(* ===== verification/GoStrings.v ===== *)
(** * String and file-system functions of Go's library

    What the sources use of [strings] ([Split], [Replace] with an empty replacement, [Join]), of
    [path/filepath] ([Glob] with [*] patterns) and of [os] (a flat directory of text files).
    Strings are byte strings; [TrimSpace], which works on runes, is in [GoUnicode]. *)

From S2P Require Import Prelude.
From stdpp Require Import pretty.

(** ** [strings] *)

(** [split_from sep skip cur s]: [cur] is the piece under construction, [skip] the number of
    bytes of a separator still to be passed over. *)
Fixpoint split_from (sep : string) (skip : nat) (cur : string) (s : string) : list string :=
  match s with
  | EmptyString => [cur]
  | String c s' =>
      match skip with
      | S k => split_from sep k cur s'
      | 0 =>
          if String.prefix sep s
          then cur :: split_from sep (String.length sep - 1) "" s'
          else split_from sep 0 (cur +:+ String c "") s'
      end
  end.

(** [strings.Split(s, sep)] for a non-empty [sep]. *)
Definition Split (s sep : string) : list string := split_from sep 0 "" s.

Fixpoint remove_from (old : string) (skip : nat) (s : string) : string :=
  match s with
  | EmptyString => EmptyString
  | String c s' =>
      match skip with
      | S k => remove_from old k s'
      | 0 =>
          if String.prefix old s
          then remove_from old (String.length old - 1) s'
          else String c (remove_from old 0 s')
      end
  end.

(** [strings.Replace(s, old, "", -1)] for a non-empty [old]. *)
Definition RemoveAll (s old : string) : string := remove_from old 0 s.

(** [strings.Join(l, sep)]. *)
Fixpoint Join_strings (l : list string) (sep : string) : string :=
  match l with
  | [] => ""
  | [s] => s
  | s :: l => s +:+ sep +:+ Join_strings l sep
  end.

(** ** [filepath.Match] for patterns made of literal bytes and [*] *)

Definition star : Ascii.ascii := Ascii.ascii_of_nat 42.
Definition slash : Ascii.ascii := Ascii.ascii_of_nat 47.

(** [*] stands for any sequence of bytes other than [/]. *)
Fixpoint match_pattern (p s : string) : bool :=
  match p with
  | EmptyString => match s with EmptyString => true | _ => false end
  | String a p' =>
      if bool_decide (a = star) then
        (fix go (s : string) : bool :=
           match_pattern p' s ||
           match s with
           | EmptyString => false
           | String c s' => negb (bool_decide (c = slash)) && go s'
           end) s
      else
        match s with
        | EmptyString => false
        | String c s' => bool_decide (a = c) && match_pattern p' s'
        end
  end.

(** ** Files *)

(** The working directory: contents by name. *)
Abbreviation FS := (gmap string string) (only parsing).

(** [filepath.Glob]: the names that match, sorted. *)
Definition Glob (fs : FS) (pattern : string) : list string :=
  sort_Strings (filter (fun f => match_pattern pattern f = true) (elements (dom fs))).

(** [os.Remove]: [None] for the error of a file that does not exist. *)
Definition Remove (fs : FS) (f : string) : option FS :=
  match fs !! f with Some _ => Some (delete f fs) | None => None end.

(** [os.Rename] replaces its destination. *)
Definition Rename (fs : FS) (f f' : string) : option FS :=
  match fs !! f with Some c => Some (<[f' := c]> (delete f fs)) | None => None end.

(** [os.OpenFile] with [O_APPEND|O_WRONLY|O_CREATE], a write and a close. *)
Definition Append (fs : FS) (f : string) (text : string) : FS :=
  <[f := default "" (fs !! f) +:+ text]> fs.

(** ** Examples *)

Example Split_ex : Split "m-out-3-7" "-" = ["m"; "out"; "3"; "7"].
Proof. reflexivity. Qed.

Example Split_ex2 : Split "a:::b::::c" ":::" = ["a"; "b"; ":c"].
Proof. reflexivity. Qed.

Example RemoveAll_ex : RemoveAll "tempm-out-3-7" "temp" = "m-out-3-7".
Proof. reflexivity. Qed.

Example match_ex :
  match_pattern "m-out-*-*" "m-out-3-7" = true /\
  match_pattern "m-out-*-*" "tempm-out-3-7" = false /\
  match_pattern "m-out*" "m-out-3-7" = true.
Proof. vm_compute. auto. Qed.

(** ** Lemmas *)

Lemma elem_of_Glob fs p f : f ∈ Glob fs p <-> is_Some (fs !! f) /\ match_pattern p f = true.
Proof.
  unfold Glob. rewrite sort_Strings_perm, list_elem_of_filter, elem_of_elements, elem_of_dom.
  naive_solver.
Qed.

Lemma NoDup_Glob fs p : NoDup (Glob fs p).
Proof. unfold Glob. rewrite sort_Strings_perm. apply NoDup_filter, NoDup_elements. Qed.

(** Occurrences of a byte. *)
Fixpoint count_char (c : Ascii.ascii) (s : string) : nat :=
  match s with
  | EmptyString => 0
  | String a s => (if bool_decide (a = c) then 1 else 0) + count_char c s
  end.

(** Splitting at a byte gives one piece more than there are occurrences of it. *)
Lemma length_Split_char c s :
  length (Split s (String c "")) = S (count_char c s).
Proof.
  unfold Split. generalize "" at 2. induction s as [|a s IH]; intros cur; [done|].
  cbn [split_from count_char String.prefix String.length].
  destruct (Ascii.ascii_dec c a) as [->|Hne].
  - rewrite bool_decide_eq_true_2 by done. replace (String.prefix "" s) with true by by destruct s.
    simpl. by rewrite IH.
  - rewrite bool_decide_eq_false_2 by congruence. by rewrite IH.
Qed.

(** A name that matches has the literal bytes of the pattern. *)
Lemma match_pattern_count c p s :
  c ≠ star -> match_pattern p s = true -> count_char c p <= count_char c s.
Proof.
  intros Hc. revert s. induction p as [|a p IH]; intros s; [simpl; lia|].
  cbn [match_pattern count_char]. case_bool_decide as Ha.
  - rewrite bool_decide_eq_false_2 by congruence. induction s as [|b s IHs].
    + rewrite orb_false_r. apply IH.
    + intros [H|[_ H]%andb_true_iff]%orb_true_iff; [by apply IH|].
      specialize (IHs H). simpl in *. lia.
  - destruct s as [|b s]; [done|]. intros [<-%bool_decide_eq_true_1 H]%andb_true_iff.
    apply IH in H. simpl. lia.
Qed.

Lemma append_cons c (s t : string) : String c s +:+ t = String c (s +:+ t).
Proof. reflexivity. Qed.

Lemma append_assoc (s t u : string) : (s +:+ t) +:+ u = s +:+ (t +:+ u).
Proof. induction s as [|c s IH]; [done|]. by rewrite !append_cons, IH. Qed.

Lemma append_nil_r (s : string) : s +:+ "" = s.
Proof. induction s as [|c s IH]; [done|]. by rewrite !append_cons, IH. Qed.

Lemma count_char_app c s t : count_char c (s +:+ t) = count_char c s + count_char c t.
Proof. induction s as [|a s IH]; [done|]. rewrite append_cons. cbn [count_char]. rewrite IH. lia. Qed.

Lemma prefix_app s t : String.prefix s (s +:+ t) = true.
Proof.
  induction s as [|c s IH]; [by destruct t|]. rewrite append_cons.
  cbn [String.prefix]. by destruct (Ascii.ascii_dec c c).
Qed.

(** ** Matching *)

(** Patterns that start with literal bytes. *)
Lemma match_literal lit p s :
  count_char star lit = 0 -> match_pattern (lit +:+ p) (lit +:+ s) = match_pattern p s.
Proof.
  induction lit as [|c lit IH]; [done|]. rewrite !append_cons. cbn [count_char match_pattern].
  case_bool_decide as Hc; [lia|]. intros H. rewrite bool_decide_eq_true_2 by done. by apply IH.
Qed.

Lemma match_prefix lit p s :
  count_char star lit = 0 -> match_pattern (lit +:+ p) s = true -> String.prefix lit s = true.
Proof.
  revert s. induction lit as [|c lit IH]; intros s; [by destruct s|]. rewrite append_cons.
  cbn [count_char match_pattern]. case_bool_decide as Hc; [lia|]. intros H.
  destruct s as [|a s]; [done|]. intros [<-%bool_decide_eq_true_1 Hm]%andb_true_iff.
  cbn [String.prefix]. destruct (Ascii.ascii_dec c c); [by apply IH|done].
Qed.

Lemma match_star p a s :
  count_char slash a = 0 -> match_pattern p s = true -> match_pattern (String star p) (a +:+ s) = true.
Proof.
  intros Ha Hm. cbn [match_pattern]. rewrite bool_decide_eq_true_2 by done.
  induction a as [|c a IH].
  - change ("" +:+ s) with s. destruct s; by rewrite Hm.
  - rewrite append_cons. cbn [count_char] in Ha. case_bool_decide as Hc; [lia|].
    simpl. rewrite IH by done. by rewrite orb_true_r.
Qed.

(** ** Splitting at a separator *)

(** Bytes other than the first one of the separator go to the piece. *)
Lemma split_from_piece c sep cur s t :
  count_char c s = 0 ->
  split_from (String c sep) 0 cur (s +:+ t) = split_from (String c sep) 0 (cur +:+ s) t.
Proof.
  revert cur. induction s as [|a s IH]; intros cur H; [by rewrite append_nil_r|].
  cbn [count_char] in H. case_bool_decide as Ha; [lia|].
  rewrite append_cons. cbn [split_from String.prefix].
  destruct (Ascii.ascii_dec c a) as [->|_]; [done|].
  rewrite IH by lia. by rewrite append_assoc, append_cons.
Qed.

Lemma split_from_skip sep cur s t :
  split_from sep (String.length s) cur (s +:+ t) = split_from sep 0 cur t.
Proof. induction s as [|a s IH]; [done|]. exact IH. Qed.

Lemma Split_first c sep s t :
  count_char c s = 0 ->
  Split (s +:+ String c sep +:+ t) (String c sep) = s :: Split t (String c sep).
Proof.
  intros H. unfold Split. rewrite split_from_piece by done.
  change ("" +:+ s) with s. rewrite append_cons. cbn [split_from].
  rewrite <- append_cons. rewrite prefix_app.
  replace (String.length (String c sep) - 1) with (String.length sep) by (simpl; lia).
  by rewrite split_from_skip.
Qed.

Lemma Split_single c sep s : count_char c s = 0 -> Split s (String c sep) = [s].
Proof.
  intros H. unfold Split. rewrite <- (append_nil_r s) at 1. by rewrite split_from_piece.
Qed.

(** ** Numbers *)

Definition dash : Ascii.ascii := Ascii.ascii_of_nat 45.

(** Numbers are written with digits. *)
Lemma pretty_N_go_chars c x s :
  (forall d, (d < 10)%N -> pretty_N_char d ≠ c) -> count_char c s = 0 ->
  count_char c (pretty_N_go x s) = 0.
Proof.
  intros Hc. revert s. induction (N.lt_wf_0 x) as [x _ IH]; intros s Hs.
  assert (x = 0 \/ 0 < x)%N as [->|Hx] by lia; [by rewrite pretty_N_go_0|].
  rewrite pretty_N_go_step by done. apply IH; [by apply N.div_lt|].
  simpl. rewrite bool_decide_eq_false_2; [done|]. apply Hc. by apply N.mod_lt.
Qed.

Lemma pretty_chars c (z : Z) :
  (0 <= z)%Z -> (forall d, (d < 10)%N -> pretty_N_char d ≠ c) -> count_char c (pretty z) = 0.
Proof.
  intros Hz Hc. destruct z as [|p|p]; [| |lia].
  - change (pretty 0%Z) with "0". simpl. rewrite bool_decide_eq_false_2; [done|].
    apply (Hc 0%N). done.
  - change (pretty (Z.pos p)) with (pretty (N.pos p)). unfold pretty, pretty_N.
    by apply pretty_N_go_chars.
Qed.

Lemma not_digit c :
  (forall n, n < 10 -> Ascii.ascii_of_nat (48 + n) ≠ c) ->
  forall d, (d < 10)%N -> pretty_N_char d ≠ c.
Proof.
  intros H d Hd. unfold pretty_N_char.
  repeat case_match; (apply (H 0) || apply (H 1) || apply (H 2) || apply (H 3) || apply (H 4)
    || apply (H 5) || apply (H 6) || apply (H 7) || apply (H 8) || apply (H 9)); lia.
Qed.

Lemma pretty_no_dash (z : Z) : (0 <= z)%Z -> count_char dash (pretty z) = 0.
Proof.
  intros Hz. apply pretty_chars; [done|]. apply not_digit.
  intros n Hn. do 10 (destruct n as [|n]; [done|]). lia.
Qed.

Lemma pretty_nat_no_dash (n : nat) : count_char dash (pretty n) = 0.
Proof.
  assert (pretty n = pretty (Z.of_nat n)) as -> by by destruct n.
  apply pretty_no_dash. lia.
Qed.

(** A string is cut at its last [c] in one way only. *)
Lemma append_last c s t s' t' :
  count_char c t = 0 -> count_char c t' = 0 -> s +:+ String c t = s' +:+ String c t' ->
  s = s' /\ t = t'.
Proof.
  revert s'. induction s as [|a s IH]; intros [|a' s'] Ht Ht' E; rewrite ?append_cons in E.
  - by injection E.
  - injection E as <- ->. rewrite count_char_app in Ht. simpl in Ht.
    rewrite bool_decide_eq_true_2 in Ht by done. lia.
  - injection E as -> <-. rewrite count_char_app in Ht'. simpl in Ht'.
    rewrite bool_decide_eq_true_2 in Ht' by done. lia.
  - injection E as -> E. by destruct (IH s' Ht Ht' E) as [-> ->].
Qed.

------

## About this exercise
Using the entries above, return exactly the lines from the line with "count_char star lit = 0 -> match_pattern (lit +:+ p) (lit" to the line with "induction lit as [|c lit IH]; [done|].", counting both of those lines.

## Answer to this task
  count_char star lit = 0 -> match_pattern (lit +:+ p) (lit +:+ s) = match_pattern p s.
Proof.
  induction lit as [|c lit IH]; [done|]. rewrite !append_cons. cbn [count_char match_pattern].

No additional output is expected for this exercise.